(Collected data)
________

(** * The recommendation subsystem of the campaign manager ([ml_model.py])

    A shallow embedding of [build_training_data], [train_and_save],
    [load_model] and [recommend], and the properties of the specification
    that can be settled on it.

    - Python dictionaries are finite maps ([gmap]) with string keys.
    - An exception is a value of [exn] carried by [result].
    - The model file at [MODEL_PATH] is the only piece of mutable state; it is
      threaded explicitly as a [disk], which also tells whether opening the
      path or writing to it fails.
    - scikit-learn and [pickle] are libraries, not code of the repository:
      they are an interface ([Sklearn], [Pickle]) over which every theorem is
      quantified.  A small executable instance ([Reference]) inhabits the
      interface and is used for concrete runs. *)

From stdpp Require Import gmap strings list fin_maps sorting pretty.
From Ceres Require Import Ceres.
From Stdlib Require Import ZArith Ascii.
From Stdlib.Strings Require String.
From Stdlib.Strings Require Import Byte.

Local Open Scope string_scope.

(** ** Python values and exceptions *)

(** The values stored in campaign records and feature dictionaries: integers
    (the engagement metrics) and strings (ids, products, interest tags). *)
Inductive value :=
  | VInt (z : Z)
  | VStr (s : string).

#[global] Instance value_eq_dec : EqDecision value.
Proof. solve_decision. Defined.

Inductive exn :=
  | KeyError (key : string)        (* c["customer_id"], c["product"] *)
  | ValueError (msg : string)      (* raised inside scikit-learn *)
  | OverflowError                  (* an integer too large for a float *)
  | OSError                        (* open(MODEL_PATH, "wb"), or the write into the file *)
  | UnpicklingError                (* pickle.load (EOFError and the like too), or unpacking its result *)
  | IndexError.                    (* clf.predict(X_vec)[0] *)

Inductive result (A : Type) :=
  | Ok (a : A)
  | Raise (e : exn).
Arguments Ok {A} a.
Arguments Raise {A} e.

#[global] Instance result_ret : MRet result := fun A a => Ok a.
#[global] Instance result_bind : MBind result := fun A B f m =>
  match m with
  | Ok a => f a
  | Raise e => Raise e
  end.

(** Python integers are unbounded, floats are IEEE doubles.  The conversion
    of an integer to a float, and the true division of two integers, round
    to the nearest double and raise [OverflowError] when that is beyond the
    largest one: from [2^1024 - 2^970] on in absolute value. *)
Definition float_limit : Z := (2 ^ 1024 - 2 ^ 970)%Z.
Arguments float_limit : simpl never.

(** ** Records *)

(** [customers]: customer id to customer record; the record's fields (name,
    interest, created_at) are strings. *)
Abbreviation customer := (gmap string string).
Abbreviation customers_t := (gmap string customer).
(** [response.data] of [Api.book]. *)
Module BookingData.
Record t : Type :=
  mk { secret : string; time_slot : string; slot_length_min : Z }.
End BookingData.

(** ** The component's state variables *)

Module Appointment.
Record t : Type := mk { startDateTime : string; lengthMin : Z }.
End Appointment.

(** Modelled from the spec: [INFOBOX_STATES] of [./utils], of which [App.js]
    uses these four members ("enum: initial/form-input/success/error"). *)
Inductive INFOBOX_STATES : Type :=
| INITIAL
| FORM_INPUT
| APPOINTMENT_SUCCESS
| ERROR.

Module Infobox.
Record t : Type := mk { state : INFOBOX_STATES; msg : string }.
End Infobox.

Module FormState.
Record t : Type :=
  mk { firstName : string; name : string; phone : string; office : string }.

Definition with_firstName (v : string) (f : t) : t :=
  {| firstName := v; name := name f; phone := phone f; office := office f |}.
Definition with_name (v : string) (f : t) : t :=
  {| firstName := firstName f; name := v; phone := phone f; office := office f |}.
Definition with_phone (v : string) (f : t) : t :=
  {| firstName := firstName f; name := name f; phone := v; office := office f |}.
End FormState.

(** [TAB] *)
Inductive Tab : Type :=
| BOOK
| BOOKED.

________

■ Task details ■
Starting with the first line above and ending with the line that holds "([Reference]) inhabits the", restate each line word for word and add nothing else.

■ Solution to this exercise ■
(** * The recommendation subsystem of the campaign manager ([ml_model.py])

    A shallow embedding of [build_training_data], [train_and_save],
    [load_model] and [recommend], and the properties of the specification
    that can be settled on it.

    - Python dictionaries are finite maps ([gmap]) with string keys.
    - An exception is a value of [exn] carried by [result].
    - The model file at [MODEL_PATH] is the only piece of mutable state; it is
      threaded explicitly as a [disk], which also tells whether opening the
      path or writing to it fails.
    - scikit-learn and [pickle] are libraries, not code of the repository:
      they are an interface ([Sklearn], [Pickle]) over which every theorem is
      quantified.  A small executable instance ([Reference]) inhabits the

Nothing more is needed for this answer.